Records provided >>
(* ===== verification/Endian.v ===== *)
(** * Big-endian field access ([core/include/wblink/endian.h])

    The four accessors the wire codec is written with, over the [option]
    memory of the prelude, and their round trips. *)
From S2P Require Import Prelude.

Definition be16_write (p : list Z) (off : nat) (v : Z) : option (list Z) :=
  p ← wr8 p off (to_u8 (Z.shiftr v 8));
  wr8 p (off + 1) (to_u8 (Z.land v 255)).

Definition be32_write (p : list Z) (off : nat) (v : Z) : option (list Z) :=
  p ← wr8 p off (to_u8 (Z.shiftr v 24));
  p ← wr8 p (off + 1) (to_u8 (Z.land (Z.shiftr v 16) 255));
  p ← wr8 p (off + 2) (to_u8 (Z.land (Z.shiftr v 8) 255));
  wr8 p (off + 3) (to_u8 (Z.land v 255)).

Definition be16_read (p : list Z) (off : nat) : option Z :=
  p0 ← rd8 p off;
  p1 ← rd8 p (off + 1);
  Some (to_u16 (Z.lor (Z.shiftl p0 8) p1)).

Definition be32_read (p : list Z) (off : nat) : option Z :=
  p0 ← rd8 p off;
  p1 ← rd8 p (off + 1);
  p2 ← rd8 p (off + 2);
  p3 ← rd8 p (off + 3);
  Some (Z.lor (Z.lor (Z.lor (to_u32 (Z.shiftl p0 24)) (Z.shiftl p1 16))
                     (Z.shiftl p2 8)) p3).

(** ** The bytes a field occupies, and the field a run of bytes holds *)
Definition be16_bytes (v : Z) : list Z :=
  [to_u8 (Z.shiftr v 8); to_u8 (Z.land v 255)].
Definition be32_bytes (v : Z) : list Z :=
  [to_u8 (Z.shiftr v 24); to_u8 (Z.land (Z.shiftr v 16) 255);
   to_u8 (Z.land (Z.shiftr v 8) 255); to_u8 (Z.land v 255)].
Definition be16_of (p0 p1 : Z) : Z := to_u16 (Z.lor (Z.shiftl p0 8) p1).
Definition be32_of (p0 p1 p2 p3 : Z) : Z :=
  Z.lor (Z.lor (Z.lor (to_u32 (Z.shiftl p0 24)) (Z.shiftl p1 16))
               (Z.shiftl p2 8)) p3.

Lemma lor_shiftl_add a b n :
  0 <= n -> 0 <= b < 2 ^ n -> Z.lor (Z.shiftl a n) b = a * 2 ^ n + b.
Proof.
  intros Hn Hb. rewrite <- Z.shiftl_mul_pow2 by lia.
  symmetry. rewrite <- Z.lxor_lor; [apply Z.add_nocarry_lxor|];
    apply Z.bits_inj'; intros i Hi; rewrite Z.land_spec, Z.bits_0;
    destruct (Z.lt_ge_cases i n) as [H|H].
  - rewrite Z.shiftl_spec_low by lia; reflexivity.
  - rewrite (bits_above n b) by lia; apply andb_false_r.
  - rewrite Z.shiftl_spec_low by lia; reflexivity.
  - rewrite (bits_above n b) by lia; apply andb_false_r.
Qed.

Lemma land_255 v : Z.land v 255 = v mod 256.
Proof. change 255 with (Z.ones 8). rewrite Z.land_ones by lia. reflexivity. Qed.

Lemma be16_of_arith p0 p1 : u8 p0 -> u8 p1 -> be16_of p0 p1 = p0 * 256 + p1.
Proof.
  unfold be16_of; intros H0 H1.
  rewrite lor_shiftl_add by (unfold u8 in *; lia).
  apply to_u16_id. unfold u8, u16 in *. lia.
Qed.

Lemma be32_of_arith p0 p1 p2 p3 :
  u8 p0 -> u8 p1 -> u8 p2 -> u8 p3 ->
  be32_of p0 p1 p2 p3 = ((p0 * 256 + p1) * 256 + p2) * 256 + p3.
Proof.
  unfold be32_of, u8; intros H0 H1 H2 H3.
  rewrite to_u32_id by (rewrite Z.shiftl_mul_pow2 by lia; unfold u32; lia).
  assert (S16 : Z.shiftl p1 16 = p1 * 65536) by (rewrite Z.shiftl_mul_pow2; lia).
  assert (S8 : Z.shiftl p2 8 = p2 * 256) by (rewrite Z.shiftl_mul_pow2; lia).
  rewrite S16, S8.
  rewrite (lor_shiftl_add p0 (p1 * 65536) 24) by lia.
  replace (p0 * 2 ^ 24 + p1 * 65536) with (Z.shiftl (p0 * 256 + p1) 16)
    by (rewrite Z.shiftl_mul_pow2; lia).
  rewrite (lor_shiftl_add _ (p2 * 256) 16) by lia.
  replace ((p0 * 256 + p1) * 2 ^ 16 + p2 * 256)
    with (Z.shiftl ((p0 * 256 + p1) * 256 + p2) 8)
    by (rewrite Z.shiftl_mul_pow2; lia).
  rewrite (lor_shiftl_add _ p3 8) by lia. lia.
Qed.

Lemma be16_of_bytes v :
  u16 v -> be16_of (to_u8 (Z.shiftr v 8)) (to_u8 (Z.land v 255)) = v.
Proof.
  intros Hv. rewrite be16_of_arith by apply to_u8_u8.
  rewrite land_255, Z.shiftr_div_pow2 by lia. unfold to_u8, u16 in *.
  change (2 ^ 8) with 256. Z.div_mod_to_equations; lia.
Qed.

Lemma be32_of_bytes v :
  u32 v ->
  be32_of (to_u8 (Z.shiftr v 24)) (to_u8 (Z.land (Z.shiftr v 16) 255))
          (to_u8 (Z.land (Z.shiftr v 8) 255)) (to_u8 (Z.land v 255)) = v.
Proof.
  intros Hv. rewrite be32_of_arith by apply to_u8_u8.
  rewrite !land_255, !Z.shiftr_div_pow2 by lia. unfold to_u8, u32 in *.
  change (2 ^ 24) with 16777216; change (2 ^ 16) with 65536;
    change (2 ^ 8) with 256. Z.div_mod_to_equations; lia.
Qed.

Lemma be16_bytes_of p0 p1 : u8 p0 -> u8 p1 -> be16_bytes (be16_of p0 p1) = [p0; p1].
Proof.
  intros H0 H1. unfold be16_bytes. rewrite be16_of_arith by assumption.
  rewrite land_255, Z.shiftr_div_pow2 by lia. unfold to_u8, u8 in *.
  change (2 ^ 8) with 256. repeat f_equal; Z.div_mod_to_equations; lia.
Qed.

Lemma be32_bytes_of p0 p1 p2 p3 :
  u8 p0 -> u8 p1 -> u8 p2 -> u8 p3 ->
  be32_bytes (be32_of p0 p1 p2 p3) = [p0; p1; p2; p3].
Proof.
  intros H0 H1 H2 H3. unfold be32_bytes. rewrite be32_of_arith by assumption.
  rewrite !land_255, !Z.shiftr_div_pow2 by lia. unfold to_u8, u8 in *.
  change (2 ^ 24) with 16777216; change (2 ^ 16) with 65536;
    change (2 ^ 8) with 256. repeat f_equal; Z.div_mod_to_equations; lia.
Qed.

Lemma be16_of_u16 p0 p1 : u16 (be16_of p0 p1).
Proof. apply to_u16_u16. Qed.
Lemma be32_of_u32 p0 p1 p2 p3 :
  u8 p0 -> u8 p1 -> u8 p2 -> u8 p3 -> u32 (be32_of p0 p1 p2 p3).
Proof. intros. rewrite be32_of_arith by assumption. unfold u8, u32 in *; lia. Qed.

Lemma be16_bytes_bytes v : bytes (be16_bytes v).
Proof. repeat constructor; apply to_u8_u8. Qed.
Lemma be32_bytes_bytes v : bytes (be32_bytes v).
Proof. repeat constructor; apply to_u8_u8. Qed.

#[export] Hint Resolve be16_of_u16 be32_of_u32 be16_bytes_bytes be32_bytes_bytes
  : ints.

What to do >> Repeat the records above line by line, from the first line through the line that contains "Definition be32_of (p0".

Answer space >>
(* ===== verification/Endian.v ===== *)
(** * Big-endian field access ([core/include/wblink/endian.h])

    The four accessors the wire codec is written with, over the [option]
    memory of the prelude, and their round trips. *)
From S2P Require Import Prelude.

Definition be16_write (p : list Z) (off : nat) (v : Z) : option (list Z) :=
  p ← wr8 p off (to_u8 (Z.shiftr v 8));
  wr8 p (off + 1) (to_u8 (Z.land v 255)).

Definition be32_write (p : list Z) (off : nat) (v : Z) : option (list Z) :=
  p ← wr8 p off (to_u8 (Z.shiftr v 24));
  p ← wr8 p (off + 1) (to_u8 (Z.land (Z.shiftr v 16) 255));
  p ← wr8 p (off + 2) (to_u8 (Z.land (Z.shiftr v 8) 255));
  wr8 p (off + 3) (to_u8 (Z.land v 255)).

Definition be16_read (p : list Z) (off : nat) : option Z :=
  p0 ← rd8 p off;
  p1 ← rd8 p (off + 1);
  Some (to_u16 (Z.lor (Z.shiftl p0 8) p1)).

Definition be32_read (p : list Z) (off : nat) : option Z :=
  p0 ← rd8 p off;
  p1 ← rd8 p (off + 1);
  p2 ← rd8 p (off + 2);
  p3 ← rd8 p (off + 3);
  Some (Z.lor (Z.lor (Z.lor (to_u32 (Z.shiftl p0 24)) (Z.shiftl p1 16))
                     (Z.shiftl p2 8)) p3).

(** ** The bytes a field occupies, and the field a run of bytes holds *)
Definition be16_bytes (v : Z) : list Z :=
  [to_u8 (Z.shiftr v 8); to_u8 (Z.land v 255)].
Definition be32_bytes (v : Z) : list Z :=
  [to_u8 (Z.shiftr v 24); to_u8 (Z.land (Z.shiftr v 16) 255);
   to_u8 (Z.land (Z.shiftr v 8) 255); to_u8 (Z.land v 255)].
Definition be16_of (p0 p1 : Z) : Z := to_u16 (Z.lor (Z.shiftl p0 8) p1).
Definition be32_of (p0 p1 p2 p3 : Z) : Z :=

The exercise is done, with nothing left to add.